Por último, el profesor e investigador de la UTN, Alejandro Molina, reconoció que las cifras de ingresos en ingenierías han bajado, aunque no en la medida que señala el informe (posiblemente por una cuestión de distintos criterios comparativos), y opinó que uno de los principales motivos es el marcado descenso del nivel en la escuela secundaria.

“Se ve en las evaluaciones PISA, estamos por debajo del promedio mundial e incluso países vecinos están mucho mejor que nosotros. Eso hace que el acceso a la universidad sea mucho más difícil, algo que no sucede en los terciarios, los que los chicos están prefiriendo a la hora de elegir”, agregó el docente de primer año de la orientación informática de la UTN.

Molina agregó que “el sistema de enseñanza técnica tiene deformaciones, no se ha logrado definir desde el Estado un perfil terciario tecnológico que tenga mayor inserción laboral. Hoy una directora de un terciario tiene la facultad de abrir o cerrar una carrera a su criterio, de hecho en Bahía yo he presentado una queja porque cerraron una de mantenimiento industrial, cuando a la UTN y al Juan XXIII nos llueven chicos interesados en esa orientación y demanda de trabajo sobra”.

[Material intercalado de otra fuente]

(** *** The scan of one chain in the watcher of [accountExtPubKey] *)

(** How a run of the scan ends; [Unfinished] when the steps allowed to
    the [while] loop run out before the loop ends. *)
Inductive run : Type :=
| Finished
| Threw (e : exn)
| Unfinished.

Section Scan.
Context {S : Type}.
(** [updateAddressInfoActivity(addressInfo)]: the value that it stores in
    [addressInfo.active]. *)
Variable probe : AddressInfo -> S -> result bool * S.
(** What follows the test of the gap in the body of a loop: nothing in
    this wallet, [fetchTxHistory] in the wallet of [wallet.js]. *)
Variable after : AddressInfo -> S -> result unit * S.
(** The entry built for an index, with [active: false]. *)
Variable newAddressInfo : nat -> AddressInfo.
(** The global [INACTIVE_ADDRESS_GAP]. *)
Variable gap : nat.

(** The [for ... of] loop over the entries already known: [seen] are the
    entries behind the loop, [todo] those ahead. *)
Fixpoint rescan (seen todo : list AddressInfo) (width : nat) (s : S)
    : (list AddressInfo * nat * run) * S :=
  match todo with
  | [] => ((seen, width, Finished), s)
  | addressInfo :: rest =>
      if active addressInfo then rescan (seen ++ [addressInfo]) rest width s
      else
        match probe addressInfo s with
        | (inr e, s) => ((seen ++ addressInfo :: rest, width, Threw e), s)
        | (inl a, s) =>
            let addressInfo := setActive a addressInfo in
            let width := if a then width else Datatypes.S width in
            if Nat.leb gap width
            then ((seen ++ addressInfo :: rest, width, Finished), s)
            else
              match after addressInfo s with
              | (inr e, s) =>
                  ((seen ++ addressInfo :: rest, width, Threw e), s)
              | (inl _, s) => rescan (seen ++ [addressInfo]) rest width s
              end
        end
  end.

(** The [while] loop that derives the next addresses, run for at most
    [fuel] iterations. *)
Fixpoint deriveNext (fuel : nat) (addresses : list AddressInfo) (width : nat)
    (s : S) : (list AddressInfo * nat * run) * S :=
  if Nat.leb gap width then ((addresses, width, Finished), s)
  else
    match fuel with
    | O => ((addresses, width, Unfinished), s)
    | Datatypes.S fuel =>
        let index_ := List.length addresses in
        let addressInfo := newAddressInfo index_ in
        match probe addressInfo s with
        | (inr e, s) => ((addresses, width, Threw e), s)
        | (inl a, s) =>
            let addressInfo := setActive a addressInfo in
            let addresses := addresses ++ [addressInfo] in
            let width := if a then width else Datatypes.S width in
            if Nat.leb gap width then ((addresses, width, Finished), s)
            else
              match after addressInfo s with
              | (inr e, s) => ((addresses, width, Threw e), s)
              | (inl _, s) => deriveNext fuel addresses width s
              end
        end
    end.

(** The two loops on one chain, with [inactiveAddressGapWidth] starting
    at 0. *)
Definition scanChain (fuel : nat) (addresses : list AddressInfo) (s : S)
    : (list AddressInfo * nat * run) * S :=
  match rescan [] addresses 0 s with
  | ((addresses, width, Finished), s) => deriveNext fuel addresses width s
  | stopped => stopped
  end.

End Scan.



(** The entries of the indices [from], ..., [from + n - 1], with the
    activity [act] of each index. *)
Definition derivedEntries (newAddressInfo : nat -> AddressInfo)
    (act : nat -> bool) (from n : nat) : list AddressInfo :=
  map (fun i => setActive (act i) (newAddressInfo i)) (seq from n).

(** *** The watcher of this wallet *)

(** A BIP32 node of BitcoinJS. *)
Class Bip32 (Node : Type) : Type := {
  derive : Node -> Z -> Node;
  publicKey : Node -> list byte
}.

Record t : Type := {
  ext_addresses : list AddressInfo;
  int_addresses : list AddressInfo;
  txs : list (string * PlainTransaction)
}.

Section Watcher.
Context {Network : Type} {lib : BitcoinJS Network}.
Context {World : Type} {socket : Socket World}.
Context {Node : Type} {bip32 : Bip32 Node}.
Variable network : Network.

(** [nodeToNestedWitnessScriptPubKey(node)] *)
Definition nodeToNestedWitnessScriptPubKey (node : Node) : list byte :=
  output (p2sh (p2wpkh (Buffer (publicKey node)) network)).

(** [scriptPubKeyToAddress(script)] *)
Definition scriptPubKeyToAddress (script_ : list byte) : string :=
  fromOutputScript script_ network.

(** [fetchTxHistory(scriptPubKey)], on [this.txs] and the world. *)
Definition fetchTxHistory (scriptPubKey_ : list byte)
    (s : list (string * PlainTransaction) * World)
    : result nat * (list (string * PlainTransaction) * World) :=
  let '(txs_, w) := s in
  match getHistory network (inr scriptPubKey_) w with
  | (inr e, w) => (inr e, (txs_, w))
  | (inl fetched, w) =>
      let txsObj := fold_left (fun o tx => objSet (txid tx) tx o) fetched [] in
      (inl (List.length fetched), (objSpread txs_ txsObj, w))
  end.

(** [updateAddressInfoActivity(addressInfo)] *)
Definition updateAddressInfoActivity (addressInfo : AddressInfo)
    (s : list (string * PlainTransaction) * World)
    : result bool * (list (string * PlainTransaction) * World) :=
  match fetchTxHistory (scriptPubKey addressInfo) s with
  | (inl txCount, s) => (inl (Nat.ltb 0 txCount), s)
  | (inr e, s) => (inr e, s)
  end.

(** The entry derived at [index] on a chain (0 external, 1 internal). *)
Definition deriveAddressInfo (xPub : Node) (chain : Z) (index_ : nat)
    : AddressInfo :=
  let node := derive (derive xPub chain) (Z.of_nat index_) in
  let scriptPubKey_ := nodeToNestedWitnessScriptPubKey node in
  {| scriptPubKey := scriptPubKey_;
     ai_address := scriptPubKeyToAddress scriptPubKey_;
     ai_index := index_;
     active := false |}.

Sobre otros factores que hacen que el interés por las ingenierías decaiga, Molina explicó que “también existe una sobreoferta en las ciencias sociales y otras especializaciones, fijate que carreras como Abogacía tienen una oferta enorme, en Bahía sin ir más lejos se puede estudiar en cuatro o cinco universidades distintas. Las diversas modalidades en que se da el acceso al título de esas carreras es mucho más fácil que lo que cuesta titularse en una ingeniería”.

“Sumado a eso, hay otras carreras con perfiles públicos más altos. Por ahí los chicos no ven al ingeniero salir en televisión, en tapas de revista y no se imaginan que puede tener un trabajo atractivo y por ende un buen sueldo”.

Las mujeres no llegan al 5%

“En la UTN, en las carreras de ingeniería las mujeres no llegan a ser el 5%. Si tenemos que buscar una explicación, yo creo que es por el imaginario colectivo, el modelo de chica, lo que se ve en las publicidades, en la ficción, etcétera. No es común mostrar a la mujer ingeniera con el casco. Ese imaginario se debe corregir desde lo social, el problema en este punto ya no es del sistema educativo”.